## TASK TO CARRY OUT
Filter the entries below, keeping only lines with "rounding".

[RECORD EXCERPTS Boundary: Start]

(** * Static torque and power of a six-joint serial arm

    A shallow embedding of [performCalculations] (lib/calculations.ts) and
    the properties that its specification states about it.

    The function works on the JavaScript type [number]. The embedding is
    written once, over an interface [JsNumber] that lists the operations and
    the literals the function uses, and is read at two instances:

    - [float], the IEEE 754 binary64 numbers of the kernel, which are the
      values a JavaScript engine computes with: rounding, overflow, signed
      zeros and NaN are those of the engine;
    - [Q], exact rational arithmetic, in which the algebraic identities
      behind the formulas are stated.

    What is proved for every instance holds in binary64. A statement at
    [Q] says so: it is one about the formulas, up to rounding. *)

From Stdlib Require Import List String Ascii Bool Arith ZArith QArith Lia Lqa.
From Stdlib Require Import Permutation DecimalString Qfield.
From Stdlib Require Import PrimFloat SpecFloat FloatOps FloatAxioms.
Import ListNotations.

Set Warnings "-inexact-float".
Close Scope Q_scope.
Open Scope nat_scope.

(** ** Numbers *)

(** The operations of JavaScript numbers that the function uses, and the
    numeric literals that occur in it. [neqb] is [!==], and [sqr x] is
    [x ** 2]. *)
Class JsNumber (num : Type) : Type := {
  add : num -> num -> num;
  sub : num -> num -> num;
  mul : num -> num -> num;
  div : num -> num -> num;
  sqr : num -> num;
  ltb : num -> num -> bool;
  leb : num -> num -> bool;
  neqb : num -> num -> bool;
  lit_0 : num;
  lit_1 : num;
  lit_2 : num;
  lit_1000 : num;
  lit_9550 : num;
  lit_9_80665 : num;
  lit_3_141592653589793 : num
}.

Declare Scope num_scope.
Delimit Scope num_scope with num.
Infix "+" := add : num_scope.
Infix "-" := sub : num_scope.
Infix "*" := mul : num_scope.
Infix "/" := div : num_scope.
Infix "<?" := ltb : num_scope.
Infix "<=?" := leb : num_scope.
Infix "!==" := neqb (at level 70, no associativity) : num_scope.

(** binary64: every operation rounds to nearest, ties to even; a comparison
    with NaN is false and [!==] with NaN is true; [-0] and [0] are equal.
    ECMAScript leaves the precision of [**] to the engine; [x ** 2] is taken
    to be the correctly rounded square [x * x]. *)
#[export] Instance JsNumber_float : JsNumber float := {|
  add := PrimFloat.add;
  sub := PrimFloat.sub;
  mul := PrimFloat.mul;
  div := PrimFloat.div;
  sqr := fun x => PrimFloat.mul x x;
  ltb := PrimFloat.ltb;
  leb := PrimFloat.leb;
  neqb := fun x y => negb (PrimFloat.eqb x y);
  lit_0 := 0%float;
  lit_1 := 1%float;
  lit_2 := 2%float;
  lit_1000 := 1000%float;
  lit_9550 := 9550%float;
  lit_9_80665 := 9.80665%float;
  lit_3_141592653589793 := 3.141592653589793%float
|}.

[RECORD EXCERPTS Boundary: End]

## RESPONSE
      values a JavaScript engine computes with: rounding, overflow, signed
    [Q] says so: it is one about the formulas, up to rounding. *)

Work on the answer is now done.